I was like a starving man with a plate of poisoned food in front of me.

Going back to Dee didn’t lead to a happy life and a family and someone who accepted and loved me. It led back to the same hell I’d been going through the last two months. The one where she made all kinds of well-meaning promises when I had one foot out the door, and became sullen and withdrawn and shamed me for wanting to make love to her when I put that foot back inside.

I don’t know how long I lay there. I do know that eventually I got up and did what I had to do. I told her, in so many words,

I’m sorry, Dee. Too little, too late.

What had happened there? How had I gone, in less than a year, from desperately seeking Dee’s approval for a little bimonthly sex to rejecting her even when she offered me everything I’d ever wanted and had never dared to ask for? Was it really just a few push-ups, a new shirt, and a raise at work?
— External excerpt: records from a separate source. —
(** The output tree of a run on well-formed trees is well-formed. *)
Lemma run_output_wf source_dir bucket exclude output_dir ak sk skip t out0 self' out1 out2 :
  wf_tree t = true -> wf_tree out0 = true ->
  _calculate_fingerprints
    (_index_source_dir (new_optimizer source_dir bucket exclude output_dir ak sk skip) (Some t))
    (Some t) = Ok self' ->
  _write_dirs self' out0 = Ok out1 -> _write_files self' (Some t) out1 = Ok out2 ->
  wf_tree out2 = true.
Proof.
  intros Hwf Hwf0 Hfp Hd Hw.
  assert (wf_tree out1 = true) as Hwf1.
  { apply (write_dirs_ok_wf _ _ _ Hd Hwf0). intros d Hin.
    apply (site_subdir_names _ _ _ _ _ _ _ _ _ Hwf Hfp d Hin). }
  destruct (write_files_loop _ _ _ _ _ Hw) as (_ & _ & _ & _ & _ & Hwfo).
  apply Hwfo; [exact Hwf1|]. intros f d Hf Hdest.
  apply (site_destination_names _ _ _ _ _ _ _ _ _ Hwf Hfp f d Hf Hdest).
Qed.
(** The application scope declares [Number] again: [get] rebuilds [base]
    there, and the global scope, in the store after the rebuild, keeps its
    own. *)
Lemma get_rebuilds_witness :
  get referenceParse applicationScope [globalScope] "base" (storeView 1 store0)
    = (Ok (Some applicationBase), storeRebuilt) /\
  get referenceParse applicationScope [globalScope] "base" storeRebuilt
    = (Ok (Some applicationBase), storeRebuilt) /\
  get referenceParse globalScope [] "base" (storeView 1 storeRebuilt)
    = (Ok (Some globalBase), storeView 1 storeRebuilt).
Proof.
  destruct (get_rebuilds_when_override_is_seen referenceParse applicationScope [globalScope]
              "base" (storeView 1 store0) 1 globalBase baseDependencies
              (built applicationBase)) as (Hget & _ & Hagain & Habove).
  - exact application_chain_preserves_store.
  - reflexivity.
  - reflexivity.
  - reflexivity.
  - apply (overridden_type _ _ _ (JsString "Number")).
    + discriminate.
    + apply list_elem_of_here.
    + exists (numberType "application"). reflexivity.
  - reflexivity.
  - split; [exact Hget|]. split; [exact Hagain|].
    apply (Habove 1%nat globalScope); [lia|reflexivity|lia].
Defined.

(** The tenant scope declares a type; the root holds [base] with a
    declaration that was never analysed. *)
Lemma get_throws_on_unanalysed_declaration_witness :
  get referenceParse tenantScope [globalScope] "base"
    {| nextIdentity := 1; registries := [[]; [unanalysedBase]] |}
  = (Err (TypeError "Cannot read property of undefined"),
     {| nextIdentity := 1; registries := [[]; [unanalysedBase]] |}).
Proof.
  apply (get_throws_on_unanalysed_declaration referenceParse tenantScope [globalScope]
           "base" _ 1 unanalysedBase); [reflexivity|reflexivity|reflexivity|].
  left. discriminate.
Defined.

(** ** Lookups along the definitions *)

Lemma lookupChain_mono {A} (localGet : ScopedObjectContextDef -> option A) d :
  forall n m decl,
    (n <= m)%Z ->
    lookupChain localGet d n = Some decl -> lookupChain localGet d m = Some decl.
Proof.
  induction d as [d IH] using ScopedObjectContextDef_parent_ind. intros n m decl Hle.
  destruct d as [parent tds pds ods]; simpl in *.
  destruct (localGet _); [done|].
  destruct (0 <? n)%Z eqn:Hn; [|done]. apply Z.ltb_lt in Hn.
  assert ((0 <? m)%Z = true) as -> by (apply Z.ltb_lt; lia).
  destruct parent as [p|]; [|done]. apply (IH p eq_refl); lia.
Qed.

(** X14.  A larger budget never loses a declaration: what [getTypeDef],
    [getProviderDef] or [getNamedObjectDef] finds with a budget it finds,
    the same declaration, with every larger budget. *)
Theorem lookup_budget_monotone (d : ScopedObjectContextDef) (n m : Z) :
  (n <= m)%Z ->
  (forall typeName decl,
     getTypeDef d typeName n = Some decl -> getTypeDef d typeName m = Some decl) /\
  (forall protocolName decl,
     getProviderDef d protocolName n = Some decl ->
     getProviderDef d protocolName m = Some decl) /\
  (forall objectName decl,
     getNamedObjectDef d objectName n = Some decl ->
     getNamedObjectDef d objectName m = Some decl).
Proof.
  intros Hle. split; [|split].
  - intros t decl. rewrite !getTypeDef_lookupChain. by apply lookupChain_mono.
  - intros p decl. rewrite !getProviderDef_lookupChain. by apply lookupChain_mono.
  - intros o decl. rewrite !getNamedObjectDef_lookupChain. by apply lookupChain_mono.
Qed.

Lemma withinBudget_all d n :
  (Z.of_nat (length (defChain d)) - 1 <= n)%Z -> withinBudget d n = defChain d.
Proof. intros Hn. unfold withinBudget. apply take_ge. lia. Qed.

(** X15.  A budget of at least the number of ancestors is no bound at all:
    the lookup then returns the declaration of the nearest definition of the
    whole chain that maps the name, and not-found only when no definition up
    to the root maps it; so the default budget covers every chain of at most
    33 definitions. *)
Theorem lookup_budget_saturates (d : ScopedObjectContextDef) (n : Z) :
  (Z.of_nat (length (defChain d)) - 1 <= n)%Z ->
  (forall typeName : JsValue,
      nearestOf (fun d' => mapGet (_typeNameToDef d') typeName)
                (defChain d) (getTypeDef d typeName n)) /\
  (forall protocolName : string,
      nearestOf (fun d' => _protocolNameToDef d' !! protocolName)
                (defChain d) (getProviderDef d protocolName n)) /\
  (forall objectName : string,
      nearestOf (fun d' => _objectNameToDef d' !! objectName)
                (defChain d) (getNamedObjectDef d objectName n)).
Proof.
  intros Hn. rewrite <- (withinBudget_all d n Hn). split; [|split].
  - intros t. rewrite getTypeDef_lookupChain. apply lookupChain_nearest.
  - intros p. rewrite getProviderDef_lookupChain. apply lookupChain_nearest.
  - intros o. rewrite getNamedObjectDef_lookupChain. apply lookupChain_nearest.
Qed.

Lemma foldl_insert_other {A} (key : A -> string) (k : string) (l : list A) :
  forall m : gmap string A,
    Forall (fun x => key x <> k) l ->
    foldl (fun m d => <[key d := d]> m) m l !! k = m !! k.
Proof.
  induction l as [|x l IH]; intros m Hall; simpl; [done|].
  apply Forall_cons in Hall as [Hx Hl]. rewrite IH by done.
  by rewrite lookup_insert_ne.
Qed.

Lemma buildMap_last_wins {A} (key : A -> string) (before after : list A) (decl : A) :
  Forall (fun x => key x <> key decl) after ->
  buildMap key (before ++ decl :: after) !! key decl = Some decl.
Proof.
  intros Hall. unfold buildMap. rewrite foldl_app. simpl.
  rewrite foldl_insert_other by done. by rewrite lookup_insert_eq.
Qed.

(** X16.  Of several declarations of one name in the array a definition is
    built from, the last one is the declaration of the definition: the
    lookup of the name returns it, with any budget. *)
Theorem later_declaration_wins (d : ScopedObjectContextDef) (n : Z) :
  (forall before decl after,
     typeDefs d = before ++ decl :: after ->
     Forall (fun x => typeName x <> typeName decl) after ->
     getTypeDef d (JsString (typeName decl)) n = Some decl) /\
  (forall before decl after,
     providerDefs d = before ++ decl :: after ->
     Forall (fun x => protocol x <> protocol decl) after ->
     getProviderDef d (protocol decl) n = Some decl) /\
  (forall before decl after,
     namedObjectDefs d = before ++ decl :: after ->
     Forall (fun x => name x <> name decl) after ->
     getNamedObjectDef d (name decl) n = Some decl).
Proof.
  split; [|split]; intros before decl after Hdefs Hall;
    destruct d as [parent tds pds ods]; simpl in *.
  - unfold _typeNameToDef; simpl. rewrite Hdefs.
    by rewrite buildMap_last_wins.
  - unfold _protocolNameToDef; simpl. rewrite Hdefs.
    by rewrite buildMap_last_wins.
  - unfold _objectNameToDef; simpl. rewrite Hdefs.
    by rewrite buildMap_last_wins.
Qed.

Lemma lookup_budget_monotone_witness :
  getTypeDef requestDef (JsString "Number") defaultMaxDepth
    = Some (numberType "application").
Proof.
  apply (proj1 (lookup_budget_monotone requestDef 1 defaultMaxDepth ltac:(done))).
  reflexivity.
Defined.

Lemma lookup_budget_saturates_witness :
  nearestOf (fun d' => mapGet (_typeNameToDef d') (JsString "Number"))
            (defChain requestDef) (getTypeDef requestDef (JsString "Number") 2).
Proof.
  apply (proj1 (lookup_budget_saturates requestDef 2 ltac:(done))).
Defined.

Lemma later_declaration_wins_witness :
  getTypeDef twiceDef (JsString "Number") 0 = Some (numberType "second").
Proof.
  apply (proj1 (later_declaration_wins twiceDef 0) [numberType "first"]
           (numberType "second") []); [reflexivity|constructor].
Defined.

(** ** The constructor of a definition *)

Section Construction.

Variable tryParse : JsValue -> option Uri.
Lemma one_control_request_in_flight_witness :
  ((in_flight Scenario.starting = [PStart]
    /\ job_active (ui Scenario.starting) = false)
   \/ (job_active (ui Scenario.starting) = true
       /\ (in_flight Scenario.starting = [PStop]
           \/ in_flight Scenario.starting = [PPause]
           \/ in_flight Scenario.starting = [PResume])))
  /\ step Scenario.starting ClickStart = Some (Scenario.starting, [])
  /\ step Scenario.starting ClickStop = Some (Scenario.starting, [])
  /\ step Scenario.starting ClickPause = Some (Scenario.starting, [])
  /\ forall v, step Scenario.starting (SelectBoard v)
               = Some (Scenario.starting, [])
               /\ step Scenario.starting (SelectCamera v)
                  = Some (Scenario.starting, [])
               /\ step Scenario.starting (SelectModel v)
                  = Some (Scenario.starting, []).
Proof.
  apply (proj2 (one_control_request_in_flight Scenario.start_requested
                  Scenario.starting Scenario.starting_asked
                  starting_reached)).
  reflexivity.
Defined.

(** X10: in every state the mounted component reaches, when no job is
    active the stream is not shown as loaded, not paused and not minimized,
    and the stream image is not in the tree. *)
Theorem stream_flags_down_without_job inputs w a :
  run initial inputs = Some (w, a) ->
  job_active (ui w) = false ->
  imageLoaded (ui w) = false /\ isPaused (ui w) = false
  /\ isVideoMinimized (ui w) = false
  /\ streamImageMounted (ui w) = false.
Proof.
  intros R J. destruct (reached_coherent _ _ _ R) as (_ & _ & _ & I & _).
  unfold idle_flags_ok, streamImageMounted, job_active in *.
  rewrite J in *. cbn in *.
  destruct (imageLoaded (ui w)), (isPaused (ui w)),
    (isVideoMinimized (ui w)); try discriminate I; auto.
Qed.

Lemma stream_flags_down_without_job_witness :
  imageLoaded (ui Scenario.stopped) = false
  /\ isPaused (ui Scenario.stopped) = false
  /\ isVideoMinimized (ui Scenario.stopped) = false
  /\ streamImageMounted (ui Scenario.stopped) = false.
Proof.
  apply (stream_flags_down_without_job Scenario.stop_settled
           Scenario.stopped Scenario.stopped_asked).
  - vm_compute. reflexivity.
  - reflexivity.
Defined.

Lemma truthy_false (s : string) : truthy s = false <-> s = EmptyString.
Proof.
  unfold truthy. rewrite negb_false_iff. apply String.eqb_eq.
Qed.
(** ** Ordering options: ent.Asc, ent.Desc *)

Definition Asc_Z {R} (f : R → Z) (x y : R) : bool := (f x <=? f y)%Z.
Definition Desc_Z {R} (f : R → Z) (x y : R) : bool := (f y <=? f x)%Z.
(** a nullable column: NULL sorts last *)
Definition Asc_opt {R} (f : R → option Z) (x y : R) : bool :=
  match f x, f y with
  | _, None => true
  | None, Some _ => false
  | Some a, Some b => (a <=? b)%Z
  end.
Definition Asc_text `{Driver} {R} (f : R → string) (x y : R) : bool := db_le (f x) (f y).

(** [wrap64]: arithmetic on int64. *)
Definition wrap64 (z : Z) : Z := ((z + 2 ^ 63) mod 2 ^ 64 - 2 ^ 63)%Z.

Record ReplayEvent := mkReplayEvent {
  re_EventType : string;
  re_ResourceType : string;
  re_ResourceID : UUID;
  re_ResourceName : string;
  re_OrgID : option UUID;
  re_OrgName : option string;
  re_FolderID : option UUID }.

Definition org_replay (event_type : string) (o : Org) : ReplayEvent :=
  mkReplayEvent event_type "org" (Org_ID o) (Org_Name o) None None None.
Definition project_replay (event_type : string) (p : ProjectNode) : ReplayEvent :=
  mkReplayEvent event_type "project" (Project_ID (project_row p)) (Project_Name (project_row p))
    (Org_ID <$> Project_org p) (Org_Name <$> Project_org p)
    ((λ f, Folder_ID (folder_row f)) <$> Project_Edges_Folder p).

Section store.
Context `{Driver} `{Runtime} `{UUIDLib} `{FieldValidators}.

(** [rollback(tx, err)], and [if err != nil { return rollback(tx, err) }] *)
Definition rollback {A} (err : error) : M A :=
  r ← try Tx_Rollback;
  match r with
  | inl rerr => fail (errWrap "" err (": " +:+ Error rerr))
  | inr _ => fail err
  end.
Definition orRollback {A} (m : M A) : M A :=
  r ← try m;
  match r with
  | inl e => rollback e
  | inr a => mret a
  end.

(** the [created]/[deleted] event of an org *)
Definition org_event (event_type : string) (o : Org) : TenancyEventMutation :=
  newTenancyEventMutation |> TenancyEvent_Set event_type "org" (Org_ID o) (Org_Name o).

(** *** Orgs *)

Definition CreateOrg (name description : string) : M Org :=
  _ ← Client_Tx;
  o ← orRollback (OrgCreate_Save (newOrgMutation |> Org_SetName name |> Org_SetDescription description));
  _ ← orRollback (FolderCreate_Save (newFolderMutation |> Folder_SetName "default" |> Folder_SetOrg o));
  _ ← orRollback (TenancyEventCreate_Save (org_event "created" o));
  _ ← Tx_Commit;
  mret o.

Definition GetOrgNamesByUUIDs (ids : list UUID) : M (gmap UUID string) :=
  if (length ids =? 0)%nat then mret ∅ else
  r ← try (OrgQuery_All (NewQuery |> Where [org_IDIn ids; org_DeletedAtIsNil]));
  match r with
  | inl err => fail (Errorf "querying orgs by UUID: " err)
  | inr orgs => mret (foldl (λ m o, <[Org_ID o := Org_Name o]> m) ∅ orgs)
  end.

Definition GetOrg (name : string) : M Org :=
  OrgQuery_Only (NewQuery |> Where [org_Name name; org_DeletedAtIsNil]).

Definition ListOrgs : M (list Org) :=
  OrgQuery_All (NewQuery |> Where [org_DeletedAtIsNil] |> Order [Asc_text Org_Name]).

Definition UpdateOrg (name description : string) : M Org :=
  _ ← Client_Tx;
  o ← orRollback (OrgQuery_Only (NewQuery |> Where [org_Name name; org_DeletedAtIsNil]));
  updated ← orRollback (OrgUpdateOne_Save o (newOrgMutation |> Org_SetDescription description));
  _ ← Tx_Commit;
  mret updated.
#[export] Instance ControllerStatus_columned : Columned ControllerStatus := {
  co_columns := ControllerStatus_Columns;
  co_scan := ControllerStatus_scanValue;
  co_assign := ControllerStatus_assignValue;
  co_zero := mkLoaded (mkControllerStatus 0 "" "" uuid_Nil "" "" zero_time) None [];
  co_of := λ x, mkLoaded x None [];
  co_entity := l_row;
  co_cell := λ c x,
    if String.eqb c "id" then CInt (ControllerStatus_ID x)
    else if String.eqb c "controller_name" then CText (ControllerStatus_ControllerName x)
    else if String.eqb c "resource_type" then CText (ControllerStatus_ResourceType x)
    else if String.eqb c "resource_id" then CUUID (ControllerStatus_ResourceID x)
    else if String.eqb c "status" then CText (ControllerStatus_Status x)
    else if String.eqb c "message" then CText (ControllerStatus_Message x)
    else CTime (ControllerStatus_UpdatedAt x);
  co_get := λ c n, let x := l_row n in
    if String.eqb c "id" then VInt64 (Some (ControllerStatus_ID x))
    else if String.eqb c "controller_name" then VString (Some (ControllerStatus_ControllerName x))
    else if String.eqb c "resource_type" then VString (Some (ControllerStatus_ResourceType x))
    else if String.eqb c "resource_id" then VUUID (ControllerStatus_ResourceID x)
    else if String.eqb c "status" then VString (Some (ControllerStatus_Status x))
    else if String.eqb c "message" then VString (Some (ControllerStatus_Message x))
    else VTime (Some (ControllerStatus_UpdatedAt x)) }.
#[export] Instance ControllerStatus_columned_laws `{SQLScanLaws} : ColumnedLaws ControllerStatus.
Proof. columned ControllerStatus_assignValue. Qed.

#[export] Instance entity_columned (e : Entity) : Columned (row e) :=
  match e with
  | EOrg => Org_columned | EFolder => Folder_columned | EProject => Project_columned
  | ETenancyEvent => TenancyEvent_columned | EControllerStatus => ControllerStatus_columned
  end.
#[export] Instance entity_columned_laws `{SQLScanLaws} e : ColumnedLaws (row e).
Proof. destruct e; apply _. Qed.
Lemma scanValues_each e columns : scanValues e columns = co_scan (R:=row e) <$> columns.
Proof. by destruct e. Qed.
Lemma assignValues_loop e columns values n : assignValues e columns values n = assign_values (co_assign (R:=row e)) columns values n.
Proof. by destruct e. Qed.

Section entities.
Context `{SQLScanLaws} (e : Entity).

Lemma assign_values_ok columns values (n : Loaded (row e)) : (length columns <= length values)%nat →
  assignValues e columns values n = assign_columns co_assign columns values n.
Proof.
  intros Hl. rewrite assignValues_loop. unfold assign_values. destruct (Nat.ltb_spec (length values) (length columns)); [lia|done].
Qed.

(** C16: reading a row of any of the five tables is well typed: the assignment succeeds exactly
    when there is a value for every column and each known column has one of the type of its
    scanner, so it never fails on what the scanners of [scanValues] hold, whatever columns were
    selected in whatever order. *)
Theorem scan_types columns values (n : Loaded (row e)) :
  (Forall2 (λ ty v, ∃ cell, sql_scan ty cell = inr v) (scanValues e columns) values → ∃ n', assignValues e columns values n = inr n') ∧
  ((∃ n', assignValues e columns values n = inr n') ↔
   (length columns <= length values)%nat ∧ ∀ i c v, columns !! i = Some c → values !! i = Some v →
     c ∈ co_columns (R:=row e) → scanValues e [c] = [type_of v]).
Proof.
  assert ((∃ n', assignValues e columns values n = inr n') ↔
    (length columns <= length values)%nat ∧ ∀ i c v, columns !! i = Some c → values !! i = Some v →
      c ∈ co_columns (R:=row e) → scanValues e [c] = [type_of v]) as Hiff.
  { destruct (Nat.ltb_spec (length values) (length columns)) as [Hl|Hl].
    - rewrite assignValues_loop. unfold assign_values. rewrite (proj2 (Nat.ltb_lt _ _) Hl). split; [by intros [? ?]|lia].
    - rewrite assign_values_ok, assign_columns_typed by done. setoid_rewrite scanValues_each. simpl. split.
      + intros Ht. split; [done|]. intros i c v Hc Hv Hin. by rewrite (Ht i c v).
      + intros [_ Ht] i c v Hc Hv Hin. specialize (Ht i c v Hc Hv Hin). congruence. }
  split; [|done]. rewrite scanValues_each. intros Hf. apply Hiff. apply Forall2_length in Hf as Hlen. rewrite length_fmap in Hlen.
  split; [lia|]. intros i c v Hc Hv _. rewrite scanValues_each. simpl. f_equal.
  destruct (Forall2_lookup_lr _ _ _ i (co_scan (R:=row e) c) v Hf) as [cell Hs]; [by rewrite list_lookup_fmap, Hc|done|].
  by apply scan_type in Hs.
Qed.
Definition org_tests (c : Cond EOrg) (cs : list (Cond EOrg)) : list (DB → Org → option bool) :=
  let id := always Org_ID in let name := always Org_Name in let description := always Org_Description in
  let created_at := always Org_CreatedAt in let updated_at := always Org_UpdatedAt in
  equals uuid_eqb id u :: uuid_tests id u us ++
  [equals String.eqb name s; equals String.eqb description s; equals Z.eqb created_at t; equals Z.eqb updated_at t; equals Z.eqb Org_DeletedAt t] ++
  text_tests name [] s ss ++ text_tests description [] s ss ++ number_tests created_at t ts ++ number_tests updated_at t ts ++
  number_tests Org_DeletedAt t ts ++ nilable Org_DeletedAt ++
  [λ db o, Some (some_neighbor (e:=EFolder) (λ f, uuid_eqb (Org_ID o) (Folder_org_folders f)) [] db);
   λ db o, Some (some_neighbor (e:=EFolder) (λ f, uuid_eqb (Org_ID o) (Folder_org_folders f)) folders db)] ++
  connective_tests c cs.
Definition folder_tests (c : Cond EFolder) (cs : list (Cond EFolder)) : list (DB → Folder → option bool) :=
  let id := always Folder_ID in let name := always Folder_Name in
  let created_at := always Folder_CreatedAt in let updated_at := always Folder_UpdatedAt in
  equals uuid_eqb id u :: uuid_tests id u us ++
  [equals String.eqb name s; equals Z.eqb created_at t; equals Z.eqb updated_at t] ++
  text_tests name [] s ss ++ number_tests created_at t ts ++ number_tests updated_at t ts ++
  [λ _ _, Some true;
   λ db f, Some (some_neighbor (e:=EOrg) (λ o, uuid_eqb (Folder_org_folders f) (Org_ID o)) orgs db);
   λ db f, Some (some_neighbor (e:=EProject) (λ p, uuid_eqb (Folder_ID f) (Project_folder_projects p)) [] db);
   λ db f, Some (some_neighbor (e:=EProject) (λ p, uuid_eqb (Folder_ID f) (Project_folder_projects p)) projects db)] ++
  connective_tests c cs.
Definition project_tests (c : Cond EProject) (cs : list (Cond EProject)) : list (DB → Project → option bool) :=
  let id := always Project_ID in let name := always Project_Name in let description := always Project_Description in
  let created_at := always Project_CreatedAt in let updated_at := always Project_UpdatedAt in
  equals uuid_eqb id u :: uuid_tests id u us ++
  [equals String.eqb name s; equals String.eqb description s; equals Z.eqb created_at t; equals Z.eqb updated_at t; equals Z.eqb Project_DeletedAt t] ++
  text_tests name [] s ss ++ text_tests description [] s ss ++ number_tests created_at t ts ++ number_tests updated_at t ts ++
  number_tests Project_DeletedAt t ts ++ nilable Project_DeletedAt ++
  [λ _ _, Some true;
   λ db p, Some (some_neighbor (e:=EFolder) (λ f, uuid_eqb (Project_folder_projects p) (Folder_ID f)) folders db)] ++
  connective_tests c cs.
Definition tenancyevent_tests (c : Cond ETenancyEvent) (cs : list (Cond ETenancyEvent)) : list (DB → TenancyEvent → option bool) :=
  let id := always TenancyEvent_ID in let event_type := always TenancyEvent_EventType in
  let resource_type := always TenancyEvent_ResourceType in let resource_id := always TenancyEvent_ResourceID in
  let resource_name := always TenancyEvent_ResourceName in let created_at := always TenancyEvent_CreatedAt in
  equals Z.eqb id z :: number_tests id z zs ++
  [equals String.eqb event_type s; equals String.eqb resource_type s; equals uuid_eqb resource_id u; equals String.eqb resource_name s;
   equals uuid_eqb TenancyEvent_OrgID u; equals String.eqb TenancyEvent_OrgName s; equals uuid_eqb TenancyEvent_FolderID u; equals Z.eqb created_at t] ++
  text_tests event_type [] s ss ++ text_tests resource_type [] s ss ++ uuid_tests resource_id u us ++ text_tests resource_name [] s ss ++
  uuid_tests TenancyEvent_OrgID u us ++ nilable TenancyEvent_OrgID ++
  text_tests TenancyEvent_OrgName (nilable TenancyEvent_OrgName) s ss ++
  uuid_tests TenancyEvent_FolderID u us ++ nilable TenancyEvent_FolderID ++ number_tests created_at t ts ++
  connective_tests c cs.
Definition controllerstatus_tests (c : Cond EControllerStatus) (cs : list (Cond EControllerStatus)) : list (DB → ControllerStatus → option bool) :=
  let id := always ControllerStatus_ID in let controller_name := always ControllerStatus_ControllerName in
  let resource_type := always ControllerStatus_ResourceType in let resource_id := always ControllerStatus_ResourceID in
  let status := always ControllerStatus_Status in let message := always ControllerStatus_Message in
  let updated_at := always ControllerStatus_UpdatedAt in
  equals Z.eqb id z :: number_tests id z zs ++
  [equals String.eqb controller_name s; equals String.eqb resource_type s; equals uuid_eqb resource_id u; equals String.eqb message s;
   equals Z.eqb updated_at t] ++
  text_tests controller_name [] s ss ++ text_tests resource_type [] s ss ++ uuid_tests resource_id u us ++
  chosen String.eqb status s ss ++ text_tests message [] s ss ++ number_tests updated_at t ts ++
  connective_tests c cs.
Definition field_tests (e : Entity) : Cond e → list (Cond e) → list (DB → row e → option bool) :=
  match e with
  | EOrg => org_tests | EFolder => folder_tests | EProject => project_tests
  | ETenancyEvent => tenancyevent_tests | EControllerStatus => controllerstatus_tests
  end.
Yes and no. Dee was my first real girlfriend and the woman I’d lost my virginity to. In my mind, the only alternative to whatever dribs and drabs of affection she had to give was being alone forever. Very Attractive Younger Woman showed me that there were other women capable of being attracted to me. That was part of it.

But it was more than that.

The more I improved myself, the more I liked myself.

I liked being the Ben who was honest about he wanted out of life and was busting his ass to get it. Way better than being the loser Ben who dressed like a slob, had a shit job, and let his girlfriend be in charge. I liked the new Ben I was becoming so much that being alone as him seemed better than being Loser Ben with Loser Dee at his side.

When that happened, the power dynamic of the relationship changed. Now, instead of me trying to convince Dee to fuck me, it was Dee trying to convince me that she was capable of getting her shit together enough to be worth having kids with. She didn’t do a good job of it, because her actions didn’t match her words. She was dragging her feet, and I lost patience with it.

The natural end to the story would be, “And then I found the Woman of My Dreams and put a bunch of babies in her and we lived happily ever after, The End.”

Maybe that WILL be the end of the story, but if so, I’m still in the middle. I’ve dated many women since Dee. That last summer together with her — before I brought up kids and things went really bad — the one where she wrote me that wonderful love note and our sex life was better than it had ever been… at the time, it seemed like a golden age. If I had it back now, it would seem like the bare minimum I might be willing to accept.

My old ceiling has become my new floor.

I’ve been with a few different women who were very interested in doing the marriage-and-kids thing with me, and maybe I’ll tell those stories too. The truth is, in the years since Dee, finding the right mother for my children has become something of a secondary concern.

More urgent to me is finding the right father for my children. Finding him by creating him inside myself. When I’m inventing excuses to avoid doing something difficult or painful, my mentor says,

Ben, your unborn children need you to nut the fuck up and do the thing. You won’t be the father they need until you do.

It’s a little manipulative, but it always works, because he’s always right.

I’m creating inside myself the kind of father that I wish I’d had. The kind that might have told me things like,

Son, if she’ll agree to three years without intercourse, she’s not going to suddenly turn out to be a sex maniac just because you change YOUR mind.

Well, it sounds like she’s saying all the right words. But what’s she DOING? That’s what you’ve got to pay attention to, son. Her words don’t matter. Her actions do.

Son, quit worrying about whether she likes you enough to fuck you, and start worrying about whether you like yourself. Once you get that figured out, either she’ll fuck you or someone else will.

You’ve let her be in charge of the relationship the whole time. Is that getting you what you want? How’s that working out for you? Sounds like time to try something else.

Son, it’s okay for you to want sex. It’s not okay for her to shame you for wanting sex. What she said to you was unacceptable, and if I were you I’d be seriously rethinking whether you want someone like that in your life.

That sounds like a good father to have. I didn’t have that father growing up. But if I work hard enough, my kids might.